◆ ACTIVITY
Among the records below, find the lines with the word "From" and copy them.

◆ Extracted data entries

(* ===== verification/RecurrentRefuse.v ===== *)
(** * State files of the recurrent memory: what a read leaves alone

    Whatever the bytes are: a read that is refused leaves the memory as it was, and nothing
    is staged that a commit would carry out. *)

From S2P Require Import KvCells BatchInit.
From S2P Require Export RecurrentSeqState.
Open Scope nat_scope.

Lemma tracks_mem {A} (f : llama_memory_recurrent -> outcome (A * llama_memory_recurrent)) : tracks reads_on (on_mem f).
Proof. intros [r m] res s' H. unfold on_mem in H. cbn [fst snd] in H. destruct (f m) as [[a m']|e]; injection H as <- <-; unfold reads_on; reflexivity. Qed.

Lemma tracks_get : tracks reads_only get_mem.
Proof. intros s res s' [= <- <-]. reflexivity. Qed.

Lemma tracks_get_on : tracks reads_on get_mem.
Proof. apply tracks_weaken, tracks_get. Qed.

#[export] Hint Resolve tracks_mem tracks_get tracks_get_on : tracks.

Lemma read_positions_on n pos : tracks reads_on (read_positions n pos).
Proof. revert pos. induction n as [|n IH]; intros pos; cbn [read_positions]; track. Qed.

Lemma state_read_meta_on ly count seq_id : tracks reads_on (state_read_meta ly count seq_id).
Proof.
  unfold state_read_meta, read_seq_meta, read_all_meta, read_cell, read_id. track. apply read_positions_on.
Qed.

Lemma state_read_data_only ly count head : tracks reads_only (state_read_data ly count head).
Proof. unfold state_read_data, read_layer. track. Qed.

(** ** A whole read *)

(** All members but the number of cells of the last ubatch, which a read does not put back. *)
Definition metadata (m : llama_memory_recurrent) : Z * Z * list Z * Z * list mem_cell := (r_head m, r_used m, rs_idx m, rs_z m, r_cells m).

Lemma metadata_put_back old m : metadata (put_back old m) = metadata old.
Proof. done. Qed.

Lemma rec_state_read_keeps ly seq_id flags r m res r' m' : rec_state_read ly seq_id flags (r, m) = (res, (r', m')) -> (forall e, res = Err e -> e = RuntimeError) ->
  metadata m' = metadata m /\ rd_read r' + rd_left r' = rd_read r + rd_left r /\ rd_read r <= rd_read r' /\
  (res = Ok tt -> exists new, rd_callbacks r' = rd_callbacks r ++ [install_new new]).
Proof.
  intros H He. unfold rec_state_read in H. unfold mbind, stx_bind in H.
  pose proof (tracks_io read_u32 (fun (r : llama_io_read_host llama_memory_recurrent) a r' => read_u32_moved r a r')) as Tio. destruct (on_io read_u32 (r, m)) as [[count|e] [r0 m0]] eqn:E0; destruct (Tio _ _ _ E0) as [[V1 V2 V3] Em]; cbn [fst snd] in *; subst m0.
  2: { injection H as <- <- <-. done. }
  cbn [get_mem fst snd] in H. pose proof (state_read_meta_on ly count seq_id (r0, m)) as Tm.
  destruct (state_read_meta ly count seq_id (r0, m)) as [[b|e] [r1 m1]] eqn:E1; destruct (Tm _ _ eq_refl) as [W1 W2 W3]; cbn [fst snd] in *.
  2: { assert (e = RuntimeError) as -> by (apply He; destruct e; by injection H). injection H as <- <- <-. split; [done|]. split; [lia|]. split; [lia|done]. }
  unfold on_mem at 1 in H. cbn [fst snd] in H. set (new := if _ && _ then _ else m1) in H. cbn [get_mem on_mem fst snd] in H.
  assert (forall b' s, (if (b : bool) then match state_read_data ly count (r_head new) (r1, put_back m new) with (Err RuntimeError, s) => (Ok false, s) | x => x end else (Ok false, (r1, put_back m new))) = (b', s) -> 
    reads_only (r1, put_back m new) s) as Hd.
  { intros b' s E. destruct b; [|injection E as <- <-; reflexivity]. destruct (state_read_data ly count (r_head new) (r1, put_back m new)) as [rb sb] eqn:Ed.
    apply (state_read_data_only ly count (r_head new)) in Ed. destruct rb as [?|[]]; injection E as <- <-; exact Ed. }
  destruct (if (b : bool) then _ else _) as [[b'|e] [r2 m2]] eqn:E2; destruct (Hd _ _ eq_refl) as [[X1 X2 X3] Em2]; cbn [fst snd] in *; subst m2.
  2: { injection H as <- <- <-. split; [done|]. split; [lia|]. split; [lia|done]. }
  destruct b'; cbn in H; injection H as <- <- <-; (split; [done|]; cbn; split; [lia|]; split; [lia|]); [|done].
  intros _. exists new. congruence.
Qed.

◆ ANSWER FOR THIS EXERCISE
From S2P Require Import KvCells BatchInit.
From S2P Require Export RecurrentSeqState.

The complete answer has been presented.